Meeting their match, chapter 29:
"But why did Albus Dumbledore get the credit for taking you down," Sabra asked, tone as shocked as her expression.
"You shall have to ask him that, I am afraid," Gellert replied.
"It was his brother Aberforth who was instrumental due to his powers of necromancy. Did anyone mention that?"
Though his tone was casual enough and mildly curious, the look in his blue eyes was venomous.
Sabra shook her head. "No. Not at all. Not a single word."
Gellert's blonde brows drew together in a perplexed frown. "I wonder why?"
"Perhaps we should ask Albus Dumbledore that question as well," Sabra said. "We should see him at dinner and I would truly like to know. That's a large part of wizarding history and politics a lot of someone's in power obviously wanted covered up and apparently with lies."
"I don't like the government lying to me," Geo complained. "I mean I lie to them, but I'm just one man, not an entire government who is supposed to be here to serve and protect which should be relatively legal or something. This just sounds screwy."
"The truth is, the governments always had their intrigues. Each one, of the ones I had to deal with, believed they were protecting their national security. But it was what they saw as a threat to security. Which was really a threat to their unquestioned dominion over the public. The slogans they used though, it was as if my own inspired them," Gellert chuckled at the memory.
"I am not one to judge. I have done what I saw as best too. But when they deal with criminal elements they are supposed to oppose, or encourage the deaths of civilians it is their duty to protect, for the sake of protecting the secrets of the people in power, it began to look to me like my own idea of greater good was largely preferable to theirs. It wasn't like I wanted to delve into their dirty secrets truly, I would have rather avoided the cesspool, but knowledge always led me to power. And I needed to know more about them than they knew about me. Which worked well most of the time," Grindelwald explained, indirectly answering the questions he would have been curious about if he were either of the Zabinis.
"So you're saying that whatever they used to take you down wasn't something they wanted known. It was a secret they wanted to protect," Sabra asked thoughtfully.
"Exactly," Gellert slightly inclined his head in agreement, his unruly long hair spilling over both sides of his face. Blaise's attention was captivated by the spill of wavy gold and he felt his breath catch in a way it never had. No one got to him like that or at all really. He wanted to reach out and let the silken tresses flow through his fingers, to draw Gellert close and lose himself in the other wizard, but his parents were present so he had to focus on the conversation instead and this took far more effort than it should have.

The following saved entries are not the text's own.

(** X19: the CDI frame, computed from a rate series with at least one
    record in the requested range: its dates are the dates of the series
    within the range, in the order of the series, and on each of them
    the valuation (the column ['Close']) is 100000 times the running
    product of the daily factors [1 + ((1 + rate/100) ** (1/252) - 1)]
    from the first date in the range on; as pandas does, a factor that
    is NaN counts as 1 in the product and gives NaN on its own date. *)
Theorem cdi_regra (dados_cache : Series) (data_inicio data_fim : date) :
  filtrar_periodo dados_cache data_inicio data_fim <> [] ->
  exists quadro valores produto,
    quadro_cdi potencia dados_cache data_inicio data_fim = Return quadro
    /\ df_index quadro = map fst (filtrar_periodo dados_cache data_inicio data_fim)
    /\ Forall (fun d => (data_inicio <= d <= data_fim)%Z) (df_index quadro)
    /\ getitem quadro "Close" = Some (UmaSerie valores)
    /\ (forall r,
          nth_error (filtrar_periodo dados_cache data_inicio data_fim) 0 = Some r ->
          nth_error produto 0 = Some (no_produto (fator_cdi r)))
    /\ (forall j r p,
          nth_error (filtrar_periodo dados_cache data_inicio data_fim) (S j) = Some r ->
          nth_error produto j = Some p ->
          nth_error produto (S j) = Some (p * no_produto (fator_cdi r)))
    /\ (forall j r,
          nth_error (filtrar_periodo dados_cache data_inicio data_fim) j = Some r ->
          exists p,
            nth_error produto j = Some p
            /\ nth_error valores j
               = Some (100000 * (if is_nan (fator_cdi r) then nan else p))).
Proof.
  intros Hne. unfold quadro_cdi. cbv zeta.
  destruct dados_cache as [| r0 resto] eqn:Hd.
  { exfalso. apply Hne. reflexivity. }
  rewrite <- Hd in *. clear Hd r0 resto.
  destruct (filtrar_periodo dados_cache data_inicio data_fim) as [| l0 df']
    eqn:Hdf; [congruence |].
  set (df := l0 :: df') in *.
  exists (mkDataFrame (map fst df)
            (Planas
               [("Open"%string, valor_investimento_cdi potencia df);
                ("High"%string, valor_investimento_cdi potencia df);
                ("Low"%string, valor_investimento_cdi potencia df);
                ("Close"%string, valor_investimento_cdi potencia df);
                ("Volume"%string, map (fun _ => 0) df);
                ("Adj Close"%string, valor_investimento_cdi potencia df)])).
  exists (valor_investimento_cdi potencia df), (produtos (map fator_cdi df)).
  split; [reflexivity |]. split; [reflexivity |]. split.
  { cbn [df_index]. apply Forall_forall. intros d Hin.
    apply in_map_iff in Hin as (r & <- & Hr). rewrite <- Hdf in Hr.
    unfold filtrar_periodo in Hr. apply filter_In in Hr as [_ Hr].
    apply andb_true_iff in Hr as [Ha Hb].
    apply Z.leb_le in Ha, Hb. split; assumption. }
  split; [reflexivity |]. split; [| split].
  - intros r Hr. apply produtos_0. rewrite nth_error_map.
    unfold registro, date in *. now rewrite Hr.
  - intros j r p Hr Hp. apply produtos_S; [| exact Hp].
    rewrite nth_error_map. unfold registro, date in *. now rewrite Hr.
  - intros j r Hr.
    assert (Hj : (j < List.length (produtos (map fator_cdi df)))%nat).
    { rewrite produtos_length, length_map. apply nth_error_Some.
      unfold registro, date in *. rewrite Hr. discriminate. }
    destruct (nth_error (produtos (map fator_cdi df)) j) as [p |] eqn:Hp;
      [| apply nth_error_None in Hp; lia].
    exists p. split; [reflexivity |].
    unfold valor_investimento_cdi. cbv zeta.
    rewrite fatores_cdi, cumprod_mascara, nth_error_map.
    rewrite (@mascara_nth _ _ j (fator_cdi r) p); [reflexivity | | exact Hp].
    rewrite nth_error_map. unfold registro, date in *. now rewrite Hr.
Qed.

End Regra.

Lemma cdi_regra_witness :
  exists quadro valores produto,
    quadro_cdi (fun x _ => x) [(1%Z, 13.65); (2%Z, 13.75)] 1%Z 3%Z = Return quadro
    /\ df_index quadro
       = map fst (filtrar_periodo [(1%Z, 13.65); (2%Z, 13.75)] 1%Z 3%Z)
    /\ Forall (fun d => (1 <= d <= 3)%Z) (df_index quadro)
    /\ getitem quadro "Close" = Some (UmaSerie valores)
    /\ (forall r,
          nth_error (filtrar_periodo [(1%Z, 13.65); (2%Z, 13.75)] 1%Z 3%Z) 0 = Some r ->
          nth_error produto 0 = Some (no_produto (fator_cdi (fun x _ => x) r)))
    /\ (forall j r p,
          nth_error (filtrar_periodo [(1%Z, 13.65); (2%Z, 13.75)] 1%Z 3%Z) (S j)
          = Some r ->
          nth_error produto j = Some p ->
          nth_error produto (S j)
          = Some (p * no_produto (fator_cdi (fun x _ => x) r)))
    /\ (forall j r,
          nth_error (filtrar_periodo [(1%Z, 13.65); (2%Z, 13.75)] 1%Z 3%Z) j = Some r ->
          exists p,
            nth_error produto j = Some p
            /\ nth_error valores j
               = Some (100000 * (if is_nan (fator_cdi (fun x _ => x) r)
                                 then nan else p))).
Proof.
  apply (@cdi_regra (fun x _ => x) [(1%Z, 13.65); (2%Z, 13.75)] 1%Z 3%Z).
  vm_compute. discriminate.
Defined.

End CdiSpec.

(** ** What a CDI call can do to the disk, and how it can fail *)
Module CdiEfeitos.
Import Py Pandas ComparacaoAtivos RendaFixaBR RendaFixaSpec.
Local Open Scope float_scope.

Lemma quadro_cdi_saida potencia dados_cache data_inicio data_fim :
  (exists quadro,
     quadro_cdi potencia dados_cache data_inicio data_fim = Return quadro)
  \/ quadro_cdi potencia dados_cache data_inicio data_fim
     = Raise (ValueError "Não foi possível obter dados do CDI")
  \/ quadro_cdi potencia dados_cache data_inicio data_fim = Raise IndexError.
Proof.
  unfold quadro_cdi. destruct dados_cache as [| r0 resto]; [auto |].
  cbv zeta. destruct (filtrar_periodo (r0 :: resto) data_inicio data_fim);
    [auto | left; eauto].
Qed.

(** X20: on a cache directory whose files are as [_salvar_cache] leaves
    them (each [.csv] a rate series, the time stamps a dictionary of
    instants), whichever names and series are there and whatever the
    source answers, a CDI call leaves the directory as it was or saves a
    non-empty series under ["cdi"], with the instant of the save, and
    does nothing else to it; and it returns a frame or raises one of two
    exceptions: the [ValueError] of the CDI (no data) or [IndexError].
    Files written by another hand (a text that is no JSON, a time stamp
    that [fromisoformat] refuses, a [.csv] without the column [valor])
    are not values of [Disco], and the statement says nothing of them. *)
Theorem cdi_efeitos
        (ler_csv : Series -> Series) (potencia : float -> float -> float)
        (fonte : FonteBCB) (t1 t2 : instante) (data_inicio data_fim : date)
        (disco : Disco) :
  (snd (obter_cdi ler_csv potencia fonte t1 t2 data_inicio data_fim disco) = disco
   \/ exists s, s <> []
        /\ snd (obter_cdi ler_csv potencia fonte t1 t2 data_inicio data_fim disco)
           = salvar_cache t2 "cdi" s disco)
  /\ (forall e,
        fst (obter_cdi ler_csv potencia fonte t1 t2 data_inicio data_fim disco)
        = Raise e ->
        e = ValueError "Não foi possível obter dados do CDI" \/ e = IndexError).
Proof.
  assert (Hq : forall dados e,
             quadro_cdi potencia dados data_inicio data_fim = Raise e ->
             e = ValueError "Não foi possível obter dados do CDI" \/ e = IndexError).
  { intros dados e He.
    destruct (quadro_cdi_saida potencia dados data_inicio data_fim)
      as [(q & Hq) | [Hq | Hq]]; rewrite Hq in He; [discriminate | |];
      injection He as <-; auto. }
  unfold obter_cdi. cbv zeta.
  destruct (cache_valido t1 "cdi" 7 disco) eqn:Hv.
  - destruct (carregar_cache ler_csv "cdi" disco) as [cache |] eqn:Hc.
    + destruct (iloc (map fst cache) (-1)) as [ultimo |] eqn:Hu.
      * destruct (ultimo <? data_fim)%Z.
        -- destruct (buscar_serie_bcb fonte serie_CDI (ultimo + 1)%Z data_fim)
             as [| n0 novos] eqn:Hn; cbn [fst snd].
           ++ split; [now left | apply Hq].
           ++ split; [| apply Hq]. right. exists (cache ++ n0 :: novos)%list.
              split; [| reflexivity]. now destruct cache.
        -- cbn [fst snd]. split; [now left | apply Hq].
      * cbn [fst snd]. split; [now left |]. intros e [= <-]. now right.
    + destruct (buscar_serie_bcb fonte serie_CDI data_inicio data_fim)
        as [| s0 s] eqn:Hs; cbn [fst snd].
      * split; [now left | apply Hq].
      * split; [| apply Hq]. right. exists (s0 :: s). split; [discriminate | reflexivity].
  - destruct (buscar_serie_bcb fonte serie_CDI data_inicio data_fim)
      as [| s0 s] eqn:Hs; cbn [fst snd].
    + split; [now left | apply Hq].
    + split; [| apply Hq]. right. exists (s0 :: s). split; [discriminate | reflexivity].
Qed.

End CdiEfeitos.

(** ** What the windows cover *)
Module JanelasCobertura.
Import Py Pandas ComparacaoAtivos PyFacts DetectoresSpec.
Import DetectoresCobertura DetectoresAcordo.
Local Open Scope float_scope.

Lemma Forall2_da_direita {A B} (R : A -> B -> Prop) (xs : list A) (ys : list B) y :
  Forall2 R xs ys -> In y ys -> exists x, In x xs /\ R x y.
Proof.
  induction 1 as [| x y0 xs ys Hxy Hrest IH]; intros Hin; [destruct Hin |].
  destruct Hin as [<- | Hin].
  - exists x. split; [now left | exact Hxy].
  - destruct (IH Hin) as (x' & Hx' & HR). exists x'. split; [now right | exact HR].
Qed.
(** What a parsing method does on the manager [self] named [nm]: outcome,
    output and the children added are fixed by the handle and [nm]. *)
Definition parse_spec (c : loc -> M unit) (nm : string) : Prop :=
  exists plan res out, forall self w m r w',
    heap w !! self = Some (NManager m) ->
    _name (manager_node m) = nm ->
    c self w = (r, w') ->
    r = res /\ stderr w' = stderr w ++ out /\ adds self plan w w'.

Section ParseVocabulary.

Variable TRANSIENT_ConnectFailed : Z.

(** What the constructor of a manager node does: its outcome and its
    output are fixed by the handle and the name; it changes no object that
    was in the store; the new object is a manager with the given name,
    parent and handle. *)
Definition init_spec (obj : RTMManager) : Prop :=
  forall nm, exists (res : result unit) (out : list Output), forall par w r w',
    Manager_new TRANSIENT_ConnectFailed nm par obj w = (r, w') ->
    r = at_next res w
    /\ stderr w' = stderr w ++ out
    /\ length (heap w) < length (heap w')
    /\ (forall l, l < length (heap w) -> heap w' !! l = heap w !! l)
    /\ exists m', heap w' !! length (heap w) = Some (NManager m')
                  /\ _name (manager_node m') = nm
                  /\ _parent (manager_node m') = par
                  /\ _obj m' = obj.

(** [_parse] on a manager named [nm]: outcome and output are fixed, and
    after the cached views are cleared the children of the plan are added. *)
Definition parse_plan (obj : RTMManager) (nm : string)
    (plan : list (string * Kind)) (res : result unit) (out : list Output) : Prop :=
  forall self w m r w',
    heap w !! self = Some (NManager m) ->
    _name (manager_node m) = nm ->
    _parse TRANSIENT_ConnectFailed obj self w = (r, w') ->
    r = res /\ stderr w' = stderr w ++ out /\ adds self plan (after_reset self m w) w'.

End ParseVocabulary.

(** ** What a reader sees of a manager node *)

(** A view fetched from the remote manager: the answer converted, or the
    fault of the call. *)
Definition fetched {A B} (f : A -> B) (answer : result A) : result B :=
  match answer with
  | Ok a => Ok (f a)
  | Raise e => Raise e
  end.

(** The property dictionaries of a list of profiles. *)
Definition dicts_of (ps : list Profile) : list (dict string) :=
  map (fun p => nvlist_to_dict (properties p)) ps.

(** The children of a given kind, as [select] finds them in a store. *)
Definition children_where (p : Node -> bool) (w : World) (m : Manager) : list loc :=
  List.filter (fun c => match heap w !! c with Some n => p n | None => false end)
    (dict_values (_children (manager_node m))).

(** What a reader of the tree sees of a child: its kind and its name. *)
Definition info (n : Node) : Kind * string := (node_kind n, _name (node_base n)).

(** The child collection as a reader sees it: under each key, the kind and
    name of the child object. *)
Definition observe_children (w : World) (m : Manager) : dict (option (Kind * string)) :=
  dict_map (fun l => info <$> heap w !! l) (_children (manager_node m)).
(** [deepcopy_memo] copies, given fuel for the objects left to copy. *)
Lemma deepcopy_memo_ok (fuel : nat) : copier h0 fuel (deepcopy_memo fuel).
Proof.
  induction fuel as [| fuel IH]; intros pending x h m Hc Hx Hfuel;
    (destruct x as [| b | z | s | l];
     [ eexists _, h, m; (split; [reflexivity |]); split; [by apply copied_refl | done] .. | ]);
    cbn [deepcopy_memo]; destruct (m !! l) as [y |] eqn:E.
  - exists (VRef y), h, m. split; [done |]. split; [by apply copied_refl |].
    cbn. rewrite E. by split.
  - pose proof (memo_size_lt pending h m l Hc Hx E). lia.
  - exists (VRef y), h, m. split; [done |]. split; [by apply copied_refl |].
    cbn. rewrite E. by split.
  - destruct (lookup_lt_is_Some_2 h0 l Hx) as [o Ho].
    rewrite (copying_old _ _ _ _ Hc l o Ho).
    pose proof (copying_alloc pending h m l (rebuild o []) Hc Hx E) as Hc1.
    assert (Hfuel1 : length h0 <= size (<[l := length h]> m) + fuel).
    { rewrite map_size_insert_None by done. lia. }
    destruct (copy_all_ok fuel _ IH (fields o) _ _ _ Hc1 (h0_wf l o Ho) Hfuel1)
      as (ys & h2 & m2 & Hys & Hcp & Hcov & ->).
    rewrite Hys.
    exists (VRef (length h)),
      (<[length h := rebuild o (rename m2 <$> fields o)]> h2), m2.
    split; [done |]. split; [by eapply copying_fill |].
    assert (Hl2 : m2 !! l = Some (length h)).
    { eapply lookup_weaken; [| exact (copied_memo _ _ _ _ _ _ Hcp)].
      apply lookup_insert_eq. }
    cbn. rewrite Hl2. by split.
Qed.

Lemma copying_start (pending : loc -> Prop) : copying h0 pending h0 ∅.
Proof. split; [done | done | |]; intros l l' Hl; by rewrite lookup_empty in Hl. Qed.

(** [deepcopy] returns, on a well-formed heap; what it returns is the value
    renamed by a memo under which every copy is complete. *)
Lemma deepcopy_ok (x : val) :
  val_ok (length h0) x ->
  exists y h' m,
    deepcopy x h0 = Some (y, h') /\
    copying h0 (fun _ => False) h' m /\ covered m x /\ y = rename m x.
Proof.
  intros Hx.
  destruct (deepcopy_memo_ok (S (length h0)) (fun _ => False) x h0 ∅
              (copying_start _) Hx) as (y & h' & m & Hy & Hcp & Hcov & ->).
  { rewrite map_size_empty. lia. }
  exists (rename m x), h', m. unfold deepcopy. rewrite Hy.
  split; [done |]. split; [apply Hcp | done].
Qed.

(** A complete copy has the structure of the original, at every depth. *)
Lemma view_copy (h' : heap) (m : gmap loc loc) :
  copying h0 (fun _ => False) h' m ->
  forall (depth : nat) (v : val),
    covered m v -> view depth h' (rename m v) = view depth h0 v.
Proof.
  intros Hc depth. induction depth as [| depth IH]; intros v Hcov;
    (destruct v as [| b | z | s | l]; [done .. |]);
    destruct Hcov as [l' Hl]; cbn [rename]; rewrite Hl; [done |].
  destruct (copying_done _ _ _ _ Hc l l' Hl) as (o & Ho & Hcovo & Hh'); [tauto |].
  cbn [view]. rewrite Ho, Hh'.
  assert (Hlen : length (rename m <$> fields o) = length (fields o))
    by apply length_fmap.
  rewrite (fields_rebuild _ _ Hlen).
  assert (Hm : mapM (view depth h') (rename m <$> fields o) =
               mapM (view depth h0) (fields o)).
  { apply Forall2_mapM_ext, Forall2_fmap_l, Forall_Forall2_diag.
    eapply Forall_impl; [exact Hcovo |]. intros v Hv. by apply IH. }
  rewrite Hm. destruct (mapM (view depth h0) (fields o)) as [ts |]; [| reflexivity].
  by rewrite (node_rebuild _ _ _ Hlen).
Qed.

(** A heap that keeps the original objects shows the original values
    unchanged. *)
Lemma view_old (h' : heap) :
  (forall l o, h0 !! l = Some o -> h' !! l = Some o) ->
  forall (depth : nat) (v : val),
    val_ok (length h0) v -> view depth h' v = view depth h0 v.
Proof.
  intros Hold depth. induction depth as [| depth IH]; intros v Hv;
    (destruct v as [| b | z | s | l]; [done .. |]); [done |].
  destruct (lookup_lt_is_Some_2 h0 l Hv) as [o Ho].
  cbn [view]. rewrite Ho, (Hold l o Ho).
  assert (Hm : mapM (view depth h') (fields o) = mapM (view depth h0) (fields o)).
  { apply Forall_mapM_ext. eapply Forall_impl; [exact (h0_wf l o Ho) |].
    intros v Hv'. by apply IH. }
  by rewrite Hm.
Qed.

(** Everything reachable from a complete copy was allocated by the copy. *)
Lemma reach_copy_new (h' : heap) (m : gmap loc loc) :
  copying h0 (fun _ => False) h' m ->
  forall (u : val) (k : loc),
    reach h' u k -> forall v, u = rename m v -> covered m v -> length h0 <= k.
Proof.
  intros Hc u k Hr. induction Hr as [l | l o u k Ho Hin Hr IH]; intros v Hu Hcov.
  - destruct v as [| b | z | s | l0]; try discriminate.
    destruct Hcov as [l' Hl]. cbn in Hu. rewrite Hl in Hu. injection Hu as ->.
    destruct (copying_range _ _ _ _ Hc l0 l' Hl) as [_ [Hge _]]. exact Hge.
  - destruct v as [| b | z | s | l0]; try discriminate.
    destruct Hcov as [l' Hl]. cbn in Hu. rewrite Hl in Hu. injection Hu as ->.
    destruct (copying_done _ _ _ _ Hc l0 l' Hl) as (o0 & Ho0 & Hcov0 & Hh'); [tauto |].
    rewrite Hh' in Ho. injection Ho as <-.
    rewrite fields_rebuild in Hin by apply length_fmap.
    apply list_elem_of_fmap in Hin as (u0 & -> & Hin0).
    apply (IH u0); [done |].
    rewrite Forall_forall in Hcov0. by apply Hcov0.
Qed.

(** Everything reachable from an original value is an original object. *)
Lemma reach_old (h' : heap) :
  (forall l o, h0 !! l = Some o -> h' !! l = Some o) ->
  forall (v : val) (k : loc),
    reach h' v k -> val_ok (length h0) v -> k < length h0.
Proof.
  intros Hold v k Hr. induction Hr as [l | l o u k Ho Hin Hr IH]; intros Hv; [done |].
  destruct (lookup_lt_is_Some_2 h0 l Hv) as [o0 Ho0].
  rewrite (Hold l o0 Ho0) in Ho. injection Ho as <-.
  apply IH. pose proof (h0_wf l o0 Ho0) as Hwf.
  rewrite Forall_forall in Hwf. by apply Hwf.
Qed.

End Deepcopy.

(** As in Python: a list that holds itself is copied to a list that holds
    itself, and a list that holds one object twice to a list that holds one
    (new) object twice. *)
Example deepcopy_cycle :
  deepcopy (VRef 0) [OList [VRef 0]] =
  Some (VRef 1, [OList [VRef 0]; OList [VRef 1]]).
Proof. reflexivity. Qed.

Example deepcopy_sharing :
  deepcopy (VRef 1) [ODict [("k", VInt 1)]; OList [VRef 0; VRef 0]] =
  Some (VRef 2, [ODict [("k", VInt 1)]; OList [VRef 0; VRef 0];
                 OList [VRef 3; VRef 3]; ODict [("k", VInt 1)]]).
Proof. reflexivity. Qed.

(** ** Requestor *)

Section RequestorFacts.
Context {endpoint : Endpoint}.

Lemma for_each_logs (rq : Requestor.t) (w : World) (ps : list string) :
  Requestor.for_each (fun p =>
      if negb (Requestor.has_param rq p)
      then emit (RqLog ERROR "Missing required param: {}" [p])
      else ret tt) ps (rq, w) =
  Run (Return tt) (rq, w)
      (map (fun p => RqLog ERROR "Missing required param: {}" [p])
         (filter (fun p => negb (Requestor.has_param rq p)) ps)).
Proof.
  induction ps as [| p ps IH]; [reflexivity |].
  cbn [Requestor.for_each]. unfold bind at 1. rewrite filter_cons.
  destruct (Requestor.has_param rq p); cbn [negb emit ret]; rewrite IH; reflexivity.
Qed.

Lemma has_required_params_run (rq : Requestor.t) (w : World) :
  Requestor.__has_required_params (rq, w) =
  Run (Return (forallb (Requestor.has_param rq) (Requestor.__required_params rq)))
      (rq, w) (missing_logs rq).
Proof.
  unfold Requestor.__has_required_params.
  rewrite (bind_return _ _ _ (rq, w) rq []) by reflexivity.
  rewrite (bind_return _ _ _ (rq, w) tt (missing_logs rq)) by apply for_each_logs.
  cbn. now rewrite app_nil_r.
Qed.


Lemma forallb_has_param_false (rq : Requestor.t) :
  (exists p, p ∈ Requestor.__required_params rq /\ Requestor.params rq !! p = None) ->
  forallb (Requestor.has_param rq) (Requestor.__required_params rq) = false.
Proof.
  intros (p & Hin & Hp). apply not_true_is_false. intros H.
  rewrite forallb_forall in H. apply list_elem_of_In in Hin.
  specialize (H p Hin). unfold Requestor.has_param in H. now rewrite Hp in H.
Qed.

Lemma forallb_has_param_true (rq : Requestor.t) :
  (forall p, p ∈ Requestor.__required_params rq -> is_Some (Requestor.params rq !! p)) ->
  forallb (Requestor.has_param rq) (Requestor.__required_params rq) = true.
Proof.
  intros H. apply forallb_forall. intros p Hin. apply list_elem_of_In in Hin.
  destruct (H p Hin) as [v Hv]. unfold Requestor.has_param. now rewrite Hv.
Qed.

Lemma missing_logs_are_logs (rq : Requestor.t) : Forall is_log (missing_logs rq).
Proof. unfold missing_logs. apply Forall_map, Forall_forall. now intros. Qed.

Lemma await_cases (task : nat) (s : Requestor.St) :
  let r := Requestor.await task s in
  (out r = Return tt \/ out r = Raise reuse_error) /\
  fst (final r) = fst s /\
  objects (snd (final r)) = objects (snd s) /\
  exists tr, trace r = RqAwait task :: tr.
Proof.
  destruct s as [rq w]. unfold Requestor.await. cbn.
  destruct (coroutines w !! task) as [co |]; cbn.
  - destruct (co_awaited co); cbn; eauto 10.
  - eauto 10.
Qed.

Lemma for_each_await_cases (tasks : list nat) (s : Requestor.St) :
  let r := Requestor.for_each Requestor.await tasks s in
  (out r = Return tt \/ out r = Raise reuse_error) /\
  fst (final r) = fst s /\
  objects (snd (final r)) = objects (snd s).
Proof.
  revert s. induction tasks as [| task tasks IH]; intros s; cbn zeta.
  - cbn. auto.
  - cbn [Requestor.for_each]. rewrite bind_unfold.
    destruct (await_cases task s) as ([Ho | Ho] & Hs & Hh & _).
    + destruct (Requestor.await task s) as [o s1 tr1]. cbn in Ho, Hs, Hh. subst o.
      destruct (IH s1) as (Ho' & Hs' & Hh').
      destruct (Requestor.for_each Requestor.await tasks s1) as [o2 s2 tr2].
      cbn in *. repeat split; congruence || (destruct Ho'; auto).
    + destruct (Requestor.await task s) as [o s1 tr1]. cbn in Ho, Hs, Hh. subst o.
      cbn. auto.
Qed.

Lemma fetch_encoded_cases (ns : string) (ps : gmap string string) (sv : bool)
    (s : Requestor.St) :
  let r := Requestor.fetch_encoded ns ps sv s in
  (exists v, out r = Return v) /\
  fst (final r) = fst s /\
  coroutines (snd (final r)) = coroutines (snd s).
Proof.
  destruct s as [rq w]. unfold Requestor.fetch_encoded. cbn.
  destruct (db w !! (ns, ps)) as [v |]; cbn; [eauto |].
  destruct (_request_func ps (objects w)) as [v h]. cbn. eauto.
Qed.

(** C4.  With a required parameter missing, [request()] raises
    [RuntimeError("Required params not set")] having only logged: the
    state is untouched and the trace holds no await, no cache call and no
    transport call.  With every required parameter present it never raises
    that error. *)
Theorem request_checks_params_first (rq : Requestor.t) (w : World) :
  let r := Requestor.request (rq, w) in
  let config_error := Exn RuntimeError "Required params not set" in
  ((exists p, p ∈ Requestor.__required_params rq /\
              Requestor.params rq !! p = None) ->
   out r = Raise config_error /\
   final r = (rq, w) /\
   trace r = missing_logs rq /\
   Forall is_log (trace r)) /\
  ((forall p, p ∈ Requestor.__required_params rq ->
              is_Some (Requestor.params rq !! p)) ->
   out r <> Raise config_error).
Proof.
  intros r config_error. subst r. unfold Requestor.request. split.
  - intros Hmiss. apply forallb_has_param_false in Hmiss.
    rewrite (bind_return _ _ _ _ _ _ (has_required_params_run rq w)).
    rewrite Hmiss. cbn. rewrite app_nil_r.
    repeat split. apply missing_logs_are_logs.
  - intros Hall. apply forallb_has_param_true in Hall.
    rewrite (bind_return _ _ _ _ _ _ (has_required_params_run rq w)).
    rewrite Hall. cbn [negb out].
    rewrite (bind_return _ _ _ (rq, w) rq []) by reflexivity. cbn [out].
    rewrite bind_unfold.
    set (pre := match Requestor.__async_tasks rq with
                | [] => ret tt
                | _ :: _ => Requestor.for_each Requestor.await (Requestor.__async_tasks rq)
                end).
    assert (Hpre : (out (pre (rq, w)) = Return tt \/ out (pre (rq, w)) = Raise reuse_error)
                   /\ fst (final (pre (rq, w))) = rq).
    { unfold pre. destruct (Requestor.__async_tasks rq) eqn:E.
      - cbn. auto.
      - destruct (for_each_await_cases (n :: l) (rq, w)) as (H1 & H2 & _). auto. }
    destruct (pre (rq, w)) as [o1 [rq1 w1] tr1]. cbn in Hpre.
    destruct Hpre as [[-> | ->] ->]; [| discriminate].
    rewrite (bind_return _ _ _ (rq, w1) rq []) by reflexivity. cbn [out].
    rewrite bind_unfold.
    destruct (fetch_encoded_cases (Requestor.namespace rq) (Requestor.params rq)
                (Requestor._save rq) (rq, w1)) as ([v Hv] & Hs & _).
    destruct (Requestor.fetch_encoded _ _ _ _) as [o2 [rq2 w2] tr2].
    cbn in Hv, Hs. subst o2 rq2.
    rewrite (bind_return _ _ _ (rq, w2) w2 []) by reflexivity. cbn [out].
    destruct (negb (truthy (objects w2) v)); [| discriminate].
    destruct (deepcopy _ _) as [[y h] |]; cbn; discriminate.
Qed.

"There was some sinister project that Madame Picquery mentioned to Graves," Gellert said. "Since I was in possession of the man at the time, I had to feign my awareness of it and was not able to ask any questions. But it seemed like an international secret of sorts. A Hungarian wizard I read about in newspapers and even some high level Austro Hungarian arch duke, both took part in this conference which I technically had the clearance to attend but was not sure how to enact the proper password with my wand to unlock the door.
Had I known how dire it was, of course I would have pursued the secret further, but alas, I deemed it beneath my notice at the time. I still do not know what it was, only that some wizards were blackmailed to keep it secret, others were forcefully stopped from revealing it. One big sordid affair, whatever it was," Gellert thoughtfully concluded, only the passage of time removing the once present bitterness at his failure to uncover the secret that eventually toppled his regime.
"Now that's interesting," Geo said, leaning forward in his chair, mostly empty plate now ignored on the table in front of him. "What could be that big of a secret?"
"Some sort of method to take Gellert down that was darker or more dangerous than whatever they were after Gellert for," Blaise speculated. He was often quiet, listening to those around him, observing and mostly staying in his own head about it. He only spoke when he felt he had something to say that would ad to the conversation be it through amusing wit or an actual idea of value.
"And Dumbledore is just going to willingly spill the beans on such a thing simply because we will ask him at dinner,"Geo asked doubtfully.
"If he was even told,"Sabra said.
"Well I think he'd better considering what we're up against right now," Blaise said, tone as grim as he was feeling on the matter. Kereston was right. The ministries were all corrupt in the worst of ways. Worst because it never helped the wizarding world they were set to protect in times of danger. Voldemort was at large, and somehow none of the inadequate ministries could seem to do a bloody thing about it.
"Well hopefully we will discover something at dinner either way. For now we'll leave you two to get some work done," Sabra said, standing to go. Blaise nodded, and when his parents had departed the Great Hall he turned to Gellert, finally able to ask a question that had plagued his mind all day.
"How did you get Mum to be all nice to you! You've got to tell me," he insisted eagerly. "I don't care I just need to know what you said to charm her. It's bloody impressive!"
Gellert shrugged. "I said nothing truly. Is that not the way she usually behaves?"
Blaise grinned, then laughed. "NO! She hasn't tried my shoes on for me since I was 5."